Вилсон говорил, что многие местные жители и сегодня видят в аяуаске прежде всего medicina, лекарство, возможность излечения от различных недугов, и к ней часто обращаются в тех случаях, когда традиционная медицина, обессилев, поднимает руки вверх и капитулирует. Это не могло не напомнить мне Кандомбле. Один из участников высшего звена как-то сказал в приватной беседе, что по доброй воле люди в Кандомбле не приходят. Их туда приводит нужда, иными словами, болезнь.
Но думаю, что нужда может выступать в разной форме. Не только в форме болезней, но и в форме drive?a, например. Когда чувствуешь насущную потребность в чем-то разобраться, и она тебе никак покоя не дает. А зачем — вначале и сам внятно сформулировать не можешь. Потом, когда сможешь, начинает смущать, что сформулированные цели и ориентиры несколько, мягко говоря, оторваны от той продуктивной жизни, которая измеряется прежде всего глубиной и широтой банковского счета. Значит, тогда самое время, отступив на шаг назад, сделать reality check и задать себе контрольный вопрос: а в чем заключается утилитарность драйва? И как он соотносится с продуктивной жизнью?

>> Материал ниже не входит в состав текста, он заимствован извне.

(* ===== verification/GobWire.v ===== *)
(** * Gob wire format

    The encoding of [encoding/gob] that [labgob] produces for the values Raft
    persists ([int] and [[]LogEntry]), as an instance of [GobCodec]:
    - an unsigned integer below 128 is one byte, a larger one its byte count,
      negated, followed by its big-endian bytes;
    - a signed integer is shifted left, complemented if negative, the sign in
      the low bit;
    - a top-level value is a byte count, a type id, a zero byte and the value;
    - a struct is a list of fields, each preceded by the distance to the
      previous field number, zero fields left out, closed by a zero;
    - a non-nil interface value is the name of its dynamic type, the type's
      id, a byte count, a zero byte and the value.
    A Go [int] has at most eight bytes; for the unbounded integers of the
    model a longer one is announced by the byte 128, which gob never uses,
    and its byte count in unary. *)

From S2P Require Import Prelude Gob.

Module Wire.

(** ** Integers *)

Fixpoint le_bytes (fuel : nat) (n : Z) : list Z :=
  match fuel with
  | O => []
  | S fuel => if n =? 0 then [] else n mod 256 :: le_bytes fuel (n / 256)
  end.

Definition le_value (l : list Z) : Z := foldr (fun b acc => b + 256 * acc) 0 l.

Definition be_bytes (n : Z) : list Z := reverse (le_bytes (S (Z.to_nat (Z.log2 n))) n).

Definition be_value (l : list Z) : Z := le_value (reverse l).

Definition put_uint (n : Z) : list Z :=
  if n <? 128 then [n] else
  let bs := be_bytes n in
  if zlen bs <=? 8 then (256 - zlen bs) :: bs
  else 128 :: replicate (length bs) 1 ++ 0 :: bs.

Definition get_n (k : nat) (bs : list Z) : option (list Z * list Z) :=
  if decide (k <= length bs)%nat then Some (take k bs, drop k bs) else None.

Fixpoint get_unary (bs : list Z) : option (nat * list Z) :=
  match bs with
  | [] => None
  | b :: r => if b =? 0 then Some (O, r) else '(k, r) ← get_unary r; Some (S k, r)
  end.

Definition get_uint (bs : list Z) : option (Z * list Z) :=
  match bs with
  | [] => None
  | b :: r =>
      if b <? 128 then Some (b, r) else
      '(k, r) ← (if b =? 128 then get_unary r else Some (Z.to_nat (256 - b), r));
      '(v, r) ← get_n k r; Some (be_value v, r)
  end.

Definition zigzag (z : Z) : Z := if z <? 0 then -2 * z - 1 else 2 * z.
Definition unzigzag (u : Z) : Z := if Z.odd u then - (u / 2) - 1 else u / 2.

Definition put_int (z : Z) : list Z := put_uint (zigzag z).
Definition get_int (bs : list Z) : option (Z * list Z) :=
  '(u, r) ← get_uint bs; Some (unzigzag u, r).

(** ** Interface values, structs, slices *)

(** ["int"] and ["string"] in ASCII; 2 and 6 are gob's ids of these types. *)
Definition name_int : list Z := [105; 110; 116].
Definition name_string : list Z := [115; 116; 114; 105; 110; 103].
Definition id_int : Z := 2.
Definition id_string : Z := 6.
(** The first id gob hands out to a user type. *)
Definition id_log : Z := 65.

Definition put_bytes (s : list Z) : list Z := put_uint (zlen s) ++ s.
Definition get_bytes (bs : list Z) : option (list Z * list Z) :=
  '(n, r) ← get_uint bs; get_n (Z.to_nat n) r.

Definition put_iface (c : iface) : list Z :=
  match c with
  | INil => put_bytes []
  | IInt z => put_bytes name_int ++ put_int id_int ++ put_bytes (0 :: put_int z)
  | IString s => put_bytes name_string ++ put_int id_string ++ put_bytes (0 :: put_bytes s)
  end.

Definition get_iface (bs : list Z) : option (iface * list Z) :=
  '(name, r) ← get_bytes bs;
  if decide (name = []) then Some (INil, r) else
  '(_, r) ← get_int r;
  '(body, r) ← get_bytes r;
  if decide (name = name_int) then '(z, _) ← get_int (tail body); Some (IInt z, r)
  else if decide (name = name_string) then '(s, _) ← get_bytes (tail body); Some (IString s, r)
  else None.

Definition put_field (prev field : Z) (skip : bool) (v : list Z) : list Z :=
  if skip then [] else put_uint (field - prev) ++ v.

Definition put_entry (e : LogEntry) : list Z :=
  let t0 := e_Term e =? 0 in
  let i0 := e_Index e =? 0 in
  let prev2 := if t0 then 0 else 1 in
  let prev3 := if i0 then prev2 else 2 in
  put_field 0 1 t0 (put_int (e_Term e)) ++
  put_field prev2 2 i0 (put_int (e_Index e)) ++
  put_field prev3 3 (bool_decide (e_Command e = INil)) (put_iface (e_Command e)) ++ [0].

Fixpoint get_fields (fuel : nat) (prev : Z) (e : LogEntry) (bs : list Z)
    : option (LogEntry * list Z) :=
  match fuel with
  | O => None
  | S fuel =>
      '(delta, r) ← get_uint bs;
      if delta =? 0 then Some (e, r) else
      let f := prev + delta in
      if f =? 1 then
        '(t, r) ← get_int r; get_fields fuel f (mkEntry t (e_Index e) (e_Command e)) r
      else if f =? 2 then
        '(i, r) ← get_int r; get_fields fuel f (mkEntry (e_Term e) i (e_Command e)) r
      else if f =? 3 then
        '(c, r) ← get_iface r; get_fields fuel f (mkEntry (e_Term e) (e_Index e) c) r
      else None
  end.

(** Three fields and the terminator: fuel 4. *)
Definition get_entry (bs : list Z) : option (LogEntry * list Z) :=
  get_fields 4 0 (mkEntry 0 0 INil) bs.

Fixpoint get_entries (n : nat) (bs : list Z) : option (list LogEntry * list Z) :=
  match n with
  | O => Some ([], bs)
  | S n => '(e, r) ← get_entry bs; '(l, r) ← get_entries n r; Some (e :: l, r)
  end.

Definition put_entries (l : list LogEntry) : list Z :=
  put_uint (zlen l) ++ concat (map put_entry l).

(** ** Messages *)

Definition put_message (id : Z) (v : list Z) : list Z := put_bytes (put_int id ++ 0 :: v).

Definition get_message (id : Z) (bs : list Z) : option (list Z * list Z) :=
  '(body, r) ← get_bytes bs;
  '(id', body) ← get_int body;
  if id' =? id then Some (tail body, r) else None.

Definition wire_encode_int (z : Z) : list Z := put_message id_int (put_int z).
Definition wire_decode_int (bs : list Z) : option (Z * list Z) :=
  '(body, r) ← get_message id_int bs; '(z, _) ← get_int body; Some (z, r).

Definition wire_encode_log (l : list LogEntry) : list Z := put_message id_log (put_entries l).
Definition wire_decode_log (bs : list Z) : option (list LogEntry * list Z) :=
  '(body, r) ← get_message id_log bs;
  '(n, body) ← get_uint body;
  '(l, _) ← get_entries (Z.to_nat n) body; Some (l, r).

(** ** Round trips *)

Lemma le_value_bytes fuel n : 0 <= n < 256 ^ Z.of_nat fuel -> le_value (le_bytes fuel n) = n.
Proof.
  revert n. induction fuel as [|fuel IH]; intros n Hn.
  { change (Z.of_nat 0) with 0 in Hn. rewrite Z.pow_0_r in Hn. simpl. lia. }
  rewrite Nat2Z.inj_succ, Z.pow_succ_r in Hn by lia. simpl.
  destruct (Z.eqb_spec n 0) as [->|Hn0]; [done|]. simpl.
  change (foldr _ 0 (le_bytes fuel (n / 256))) with (le_value (le_bytes fuel (n / 256))).
  rewrite IH; [pose proof (Z.div_mod n 256); lia|].
  split; [apply Z.div_pos; lia|]. apply Z.div_lt_upper_bound; lia.
Qed.

Lemma be_value_bytes n : 0 <= n -> be_value (be_bytes n) = n.
Proof.
  intros Hn. unfold be_value, be_bytes. rewrite reverse_involutive.
  apply le_value_bytes. split; [done|].
  destruct (decide (n = 0)) as [->|Hn0]; [done|].
  apply Z.lt_le_trans with (2 ^ (Z.succ (Z.log2 n))); [apply Z.log2_spec; lia|].
  pose proof (Z.log2_nonneg n). replace 256 with (2 ^ 8) by done.
  rewrite <-Z.pow_mul_r by lia. apply Z.pow_le_mono_r; lia.
Qed.

Lemma get_n_app k l r : length l = k -> get_n k (l ++ r) = Some (l, r).
Proof.
  intros Hk. unfold get_n. rewrite decide_True by (rewrite length_app; lia).
  rewrite take_app_length', drop_app_length' by done. done.
Qed.

Lemma get_unary_app k r : get_unary (replicate k 1 ++ 0 :: r) = Some (k, r).
Proof. induction k as [|k IH]; simpl; [done|]. by rewrite IH. Qed.

Lemma get_put_uint n r : 0 <= n -> get_uint (put_uint n ++ r) = Some (n, r).
Proof.
  intros Hn. unfold put_uint. destruct (Z.ltb_spec n 128) as [Hs|Hs].
  { simpl. destruct (Z.ltb_spec n 128); [done|lia]. }
  destruct (Z.leb_spec (zlen (be_bytes n)) 8) as [H8|H8].
  - assert (Hpos : 0 < zlen (be_bytes n)).
    { assert (be_bytes n <> []) as Hne; [|destruct (be_bytes n); [done|unfold zlen; simpl; lia]].
      intros He. pose proof (be_value_bytes n Hn) as Hv. rewrite He in Hv.
      assert (n = 0) by (rewrite <-Hv; done). lia. }
    unfold get_uint. simpl. destruct (Z.ltb_spec (256 - zlen (be_bytes n)) 128); [lia|].
    destruct (Z.eqb_spec (256 - zlen (be_bytes n)) 128); [lia|]. simpl.
    rewrite get_n_app by (unfold zlen; lia). simpl. by rewrite be_value_bytes.
  - unfold get_uint. cbn [app]. change (128 <? 128) with false. change (128 =? 128) with true.
    cbn match. rewrite <-(app_assoc (replicate _ _)), <-app_comm_cons, get_unary_app. simpl.
    rewrite get_n_app by done. simpl. by rewrite be_value_bytes.
Qed.

Lemma unzigzag_zigzag z : unzigzag (zigzag z) = z.
Proof.
  unfold unzigzag, zigzag. destruct (Z.ltb_spec z 0).
  - replace (-2 * z - 1) with (1 + 2 * (- z - 1)) by lia.
    rewrite Z.odd_add_mul_2, (Z.mul_comm 2), Z.div_add by lia. simpl Z.odd.
    change (1 / 2) with 0. cbn match. lia.
  - rewrite Z.odd_mul. simpl Z.odd. cbn match. rewrite (Z.mul_comm 2), Z.div_mul by lia. done.
Qed.

Lemma get_put_int z r : get_int (put_int z ++ r) = Some (z, r).
Proof.
  unfold get_int, put_int. rewrite get_put_uint.
  - simpl. by rewrite unzigzag_zigzag.
  - unfold zigzag. destruct (Z.ltb_spec z 0); lia.
Qed.

Lemma get_put_bytes s r : get_bytes (put_bytes s ++ r) = Some (s, r).
Proof.
  unfold get_bytes, put_bytes. rewrite <-app_assoc, get_put_uint by apply zlen_nonneg.
  simpl. apply get_n_app. unfold zlen. lia.
Qed.

Lemma get_put_bytes_nil s : get_bytes (put_bytes s) = Some (s, []).
Proof. rewrite <-(app_nil_r (put_bytes s)). apply get_put_bytes. Qed.

Lemma get_put_int_nil z : get_int (put_int z) = Some (z, []).
Proof. rewrite <-(app_nil_r (put_int z)). apply get_put_int. Qed.

Lemma get_put_iface c r : get_iface (put_iface c ++ r) = Some (c, r).
Proof.
  unfold get_iface, put_iface. destruct c as [|z|s].
  - by rewrite get_put_bytes.
  - rewrite <-!app_assoc, get_put_bytes. cbn [mbind option_bind].
    rewrite decide_False, get_put_int by done. cbn [mbind option_bind].
    rewrite get_put_bytes. cbn [mbind option_bind tail].
    rewrite decide_True, get_put_int_nil by done. done.
  - rewrite <-!app_assoc, get_put_bytes. cbn [mbind option_bind].
    rewrite decide_False, get_put_int by done. cbn [mbind option_bind].
    rewrite get_put_bytes. cbn [mbind option_bind tail].
    rewrite decide_False, decide_True, get_put_bytes_nil by done. done.
Qed.

Lemma get_put_entry e r : get_entry (put_entry e ++ r) = Some (e, r).
Proof.
  destruct e as [t i c]. unfold get_entry, put_entry, put_field. cbn [e_Term e_Index e_Command].
  destruct (Z.eqb_spec t 0) as [->|Ht], (Z.eqb_spec i 0) as [->|Hi],
    (bool_decide_reflect (c = INil)) as [->|Hc]; cbn [app];
    repeat first
      [ progress cbn [get_fields e_Term e_Index e_Command mbind option_bind]
      | rewrite <-!app_assoc | rewrite get_put_uint by lia
      | rewrite get_put_int | rewrite get_put_iface
      | progress simpl ]; done.
Qed.

Lemma get_put_entries l r :
  get_entries (length l) (concat (map put_entry l) ++ r) = Some (l, r).
Proof.
  induction l as [|e l IH]; [done|].
  cbn [map concat length get_entries]. rewrite <-app_assoc.
  rewrite get_put_entry. cbn [mbind option_bind]. rewrite IH. done.
Qed.

Lemma get_put_message id v r : get_message id (put_message id v ++ r) = Some (v, r).
Proof.
  unfold get_message, put_message. rewrite get_put_bytes. simpl.
  rewrite get_put_int. simpl. by rewrite Z.eqb_refl.
Qed.

#[export] Program Instance gob_wire : GobCodec := {|
  encode_int := wire_encode_int; encode_log := wire_encode_log;
  decode_int := wire_decode_int; decode_log := wire_decode_log |}.
Next Obligation.
  intros z r. unfold wire_decode_int, wire_encode_int. rewrite get_put_message. simpl.
  by rewrite get_put_int_nil.
Qed.
Next Obligation.
  intros l r. unfold wire_decode_log, wire_encode_log, put_entries.
  rewrite get_put_message. cbn [mbind option_bind].
  rewrite get_put_uint by apply zlen_nonneg. cbn [mbind option_bind].
  unfold zlen. rewrite Nat2Z.id, <-(app_nil_r (concat _)), get_put_entries. done.
Qed.
Next Obligation. done. Qed.

(** The examples of gob's documentation. *)
Example uint_7 : put_uint 7 = [7].
Proof. reflexivity. Qed.
Example uint_256 : put_uint 256 = [254; 1; 0].
Proof. reflexivity. Qed.
Example int_message_3 : wire_encode_int 3 = [3; 4; 0; 6].
Proof. reflexivity. Qed.

End Wire.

Видя разрыв, и немалый, страстно хочется верить, что расхождение это больше поверхностное. То есть одна часть меня знает что, да, действительно, поверхностное, а другая часть, как всегда, не преминет ее саботировать. Вот так они и движутся: одна часть подтягивает за собой другую, потом они меняются местами, переходя попеременно от утверждения к отрицанию, и обратно к утверждению. И я двигаюсь вместе с ними. Хочется верить, что не по кругу, а по спирали — вверх.